The employee in this case, Joseph Wilson, had worked for Atomic Energy of Canada Ltd. (AECL) for four-and-a-half years when his employment was terminated on a without-cause basis. Wilson was provided with a severance package — in excess of his code severance entitlements — equal to six months’ pay. Unsatisfied with this payment, Wilson filed a complaint under the code claiming unjust dismissal. The adjudicator appointed to hear the case found that Wilson’s employment was an unjust dismissal under the code solely because it was not a termination for cause. AECL applied to the court for judicial review of the arbitrator’s decision, arguing that it was unreasonable and an improper interpretation of the code.
Federal Court of Canada decision
After reviewing the decisions relied upon by the adjudicator, Justice O’Reilly of the Federal Court rejected the adjudicator’s conclusion that the code only permits terminations for just cause and overturned the decision. Justice O’Reilly found the adjudicator did not properly interpret the decisions upon which he relied and noted the code provides for notice and severance pay for employees who are dismissed without cause, which is a clear indication that the intent of the code is to allow termination without cause.
Justice O’Reilly went on to clarify that a federally regulated employer may dismiss an employee without cause, provided that it gives notice or severance pay in accordance with the code. It is, however, open to the employee to make an unjust dismissal complaint and request further relief, except in cases where the dismissal was a result of a layoff for lack of work, a discontinuance of the employee’s position or where the employee has a right to another statutory remedy. If the adjudicator determines that, based on the circumstances, the dismissal was unjust, the fact the employer paid the employee severance pay does not preclude the adjudicator from granting further relief, such as additional compensation, reinstatement or another suitable remedy.

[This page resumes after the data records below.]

Lemma digit_not_sign c : is_digit c = true → c ≠ 45 ∧ c ≠ 43 ∧ c ≠ 34 ∧ c ≠ 123 ∧ c ≠ 91 ∧
  c ≠ 110 ∧ c ≠ 116 ∧ c ≠ 102 ∧ c ≠ 78 ∧ c ≠ 73.
Proof. unfold is_digit. intros. lia. Qed.

Lemma sign_digits ds c t : is_digit c = true → sign false (c :: ds ++ t) = (false, c :: ds ++ t)%list.
Proof.
  intros Hc. apply digit_not_sign in Hc. unfold sign. rewrite !after_cons, !decide_False by lia.
  done.
Qed.

Lemma parse_number_int z t :
  (length (decimal (Z.abs_N z)) <= INT_MAX_STR_DIGITS)%nat → delimited t →
  parse_number (int_text z ++ t) = Ret (JInt z, t).
Proof.
  intros Hlen Ht.
  assert (∀ neg n, (length (decimal n) <= INT_MAX_STR_DIGITS)%nat →
    sign false ((if neg : bool then [45] else []) ++ decimal n ++ t) = (neg, decimal n ++ t)%list →
    parse_number ((if neg then [45] else []) ++ decimal n ++ t) = Ret (JInt (signed neg n), t)) as Hgen.
  { intros neg n Hn Hs. unfold parse_number. rewrite Hs, integer_digits_decimal by done.
    rewrite no_fraction, no_exponent by done. rewrite decide_True by done.
    by destruct (decimal_spec n) as (_ & -> & _). }
  assert (∀ n, sign false (decimal n ++ t) = (false, decimal n ++ t)%list) as Hsign.
  { intros n. destruct (decimal_spec n) as (Hall & _ & Hne & _).
    destruct (decimal n) as [|c ds]; [done|]. simpl in *. bools. by apply sign_digits. }
  destruct z as [|p|p].
  - apply (Hgen false 0); [exact Hlen|]. apply (Hsign 0).
  - apply (Hgen false (Npos p)); [exact Hlen|]. apply Hsign.
  - apply (Hgen true (Npos p)); [exact Hlen|]. reflexivity.
Qed.

(** ** Strings *)

Lemma hex_digit_nibble x : x < 16 →
  hex_digit (if x <? 10 then 48 + x else 87 + x) = Some x.
Proof.
  intros Hx. unfold hex_digit, is_digit.
  destruct (N.ltb_spec x 10).
  - rewrite (proj2 (N.leb_le 48 (48 + x))), (proj2 (N.leb_le (48 + x) 57)) by lia.
    simpl. f_equal. lia.
  - rewrite (proj2 (N.leb_gt (87 + x) 57)), andb_false_r by lia.
    rewrite (proj2 (N.leb_le 97 (87 + x))), (proj2 (N.leb_le (87 + x) 102)) by lia.
    simpl. f_equal. lia.
Qed.

Lemma hex_quad_hex4 c t : c < 65536 → hex_quad (hex4 c ++ t) = Some (c, t).
Proof.
  intros Hc. unfold hex4, hex_quad. simpl app.
  assert (∀ k, N.land (N.shiftr c k) 15 = c / 2 ^ k mod 16) as Hn.
  { intros k. rewrite N.shiftr_div_pow2. change 15 with (N.ones 4). by rewrite N.land_ones. }
  rewrite !Hn. rewrite !hex_digit_nibble by (apply N.mod_lt; done).
  do 2 f_equal.
  change (2 ^ (4 * 3)) with (16 * 16 * 16). change (2 ^ (4 * 2)) with (16 * 16).
  change (2 ^ (4 * 1)) with 16. change (2 ^ (4 * 0)) with 1.
  rewrite N.div_1_r, <- !N.Div0.div_div.
  rewrite (N.mod_small (c / 16 / 16 / 16)) by
    (rewrite !N.Div0.div_div; apply N.Div0.div_lt_upper_bound; exact Hc).
  pose proof (N.Div0.div_mod c 16) as H1. pose proof (N.Div0.div_mod (c / 16) 16) as H2.
  pose proof (N.Div0.div_mod (c / 16 / 16) 16) as H3. revert H1 H2 H3. clear Hn Hc.
  generalize (c / 16 / 16 / 16) (c / 16 / 16 mod 16) (c / 16 / 16).
  generalize (c / 16 mod 16) (c / 16) (c mod 16). lia.
Qed.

This decision alters the previously held view that employees working for federally regulated employers could not be dismissed on a without cause basis. While favourable to employers that are subject to the code, this decision also makes it clear an employee is not precluded from bringing a complaint against his former employer for unjust dismissal if the employee believes the reason for or the terms of the dismissal were unjust, even where the employee is provided with a severance package in excess of his code entitlements.
For more information see:
• Atomic Energy of Canada Ltd. v. Wilson, 2013 CarswellNat 3191
Kelly O'Ferrall is an associate practising in the Employment, Labour and Pension Group in the Toronto office of Stikeman Elliott. She can be reached at (416) 869-6842 or firstname.lastname@example.org. Khalfan Khalfan is an articling student with Stikeman Elliott in Toronto. He can be reached at email@example.com.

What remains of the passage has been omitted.